Stored dataset items
________________________________________

(** ** Claims *)

(** [switch_channel_perform_set_state] moves a channel exactly along
    [may_follow], storing the new state however its mutexes are contended; it
    leaves the channel alone when it is there already or when a channel that
    hung up is asked to go back; every other request stops the process. *)
Theorem set_state_spec (env : chan_env) (next : channel_state) (c : channel) :
  next <> CS_NONE -> ch_state c <> CS_NONE ->
  let back := down (ch_state c) /\ cs_num next < cs_num (ch_state c) in
  (ch_state c = next \/ back -> switch_channel_perform_set_state env next c = Ret c) /\
  (ch_state c <> next -> may_follow (ch_state c) next ->
     exists c', switch_channel_perform_set_state env next c = Ret c' /\ moved c c' next) /\
  (ch_state c <> next -> ~ back -> ~ may_follow (ch_state c) next ->
     switch_channel_perform_set_state env next c = Abort).
Proof.
  intros Hn Hc back.
  assert (Hx : back -> ~ may_follow (ch_state c) next).
  { intros [F1 F2] Hf. unfold may_follow, live, down in *.
    destruct Hf as [E1|[E1|[[Hl _]|[_ Hlt]]]]; [rewrite E1 in F1; simpl in F1; lia..|lia|lia]. }
  destruct (set_state_cases env next c Hn Hc) as [[E H]|[(c' & E & Hm & Hne & Hf)|(E & Hl & Hne & Hf)]].
  - split_and!; [done|..].
    + intros Hne Hf. destruct H as [H|H]; [done|]. by destruct (Hx H).
    + intros Hne Hb. by destruct H.
  - split_and!; [|by exists c'|done]. intros [F|F]; [done|]. by destruct (Hx F).
  - split_and!; [|done|done]. intros [F|[F1 F2]]; [done|]. unfold live, down in *. lia.
Qed.
(** ** Tables and characters *)
Definition offsetsFromUTF8 : list Z :=
  [0x00000000; 0x00003080; 0x000E2080; 0x03C82080; 0xFA082080; 0x82082080].

Definition trailingBytesForUTF8 : list Z :=
  replicate 192 0 ++ replicate 32 1 ++ replicate 16 2 ++ replicate 8 3 ++ replicate 4 4 ++ replicate 4 5.

(** [isutf] of include/switch_utf8.h: not a continuation byte. *)
Definition isutf (c : Z) : bool := negb (Z.land c 0xC0 =? 0x80).

(** [s[i]] *)
Definition rd (s : list Z) (i : Z) : res Z := if i <? 0 then Ub else or_ub (s !! Z.to_nat i).

Definition trailing (c : Z) : Z := default 0 (trailingBytesForUTF8 !! Z.to_nat c).

Definition switch_u8_seqlen (s : list Z) : res Z := c <-! rd s 0;; Ret (trailing c + 1).

(** [ch += *src++; ch <<= 6; ...] for [nb] trailing bytes. *)
Fixpoint take_bytes (nb : nat) (s : list Z) (p ch : Z) : res (Z * Z) :=
  b <-! rd s p;;
  match nb with
  | O => Ret (u32 (ch + b), p + 1)
  | S nb => take_bytes nb s (p + 1) (u32 (Z.shiftl (u32 (ch + b)) 6))
  end.

(** The loop of [switch_u8_toucs]: [n] is [sz - 1 - i] and [p] the position of
    [src].  For 4 and 5 trailing bytes the switch has no case. *)
Fixpoint toucs_loop (n : nat) (s : list Z) (srcsz p : Z) : res (list Z) :=
  match n with
  | O => Ret []
  | S n =>
    c <-! rd s p;;
    let nb := trailing c in
    if (if srcsz =? -1 then c =? 0 else p + nb >=? srcsz) then Ret []
    else
      '(ch, p) <-! (if nb <=? 3 then take_bytes (Z.to_nat nb) s p 0 else Ret (0, p));;
      off <-! or_ub (offsetsFromUTF8 !! Z.to_nat nb);;
      l <-! toucs_loop n s srcsz p;;
      Ret (u32 (ch - off) :: l)
  end.
(** The characters stored; a zero is stored behind them. *)
Definition switch_u8_toucs (sz : Z) (s : list Z) (srcsz : Z) : res (list Z) :=
  l <-! toucs_loop (Z.to_nat (sz - 1)) s srcsz 0;;
  if zlen l <? sz then Ret l else Ub.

________________________________________

TASK TO COMPLETE
The records are above. How many lines in them contain the word "else"? Give the number alone.

RESULT
5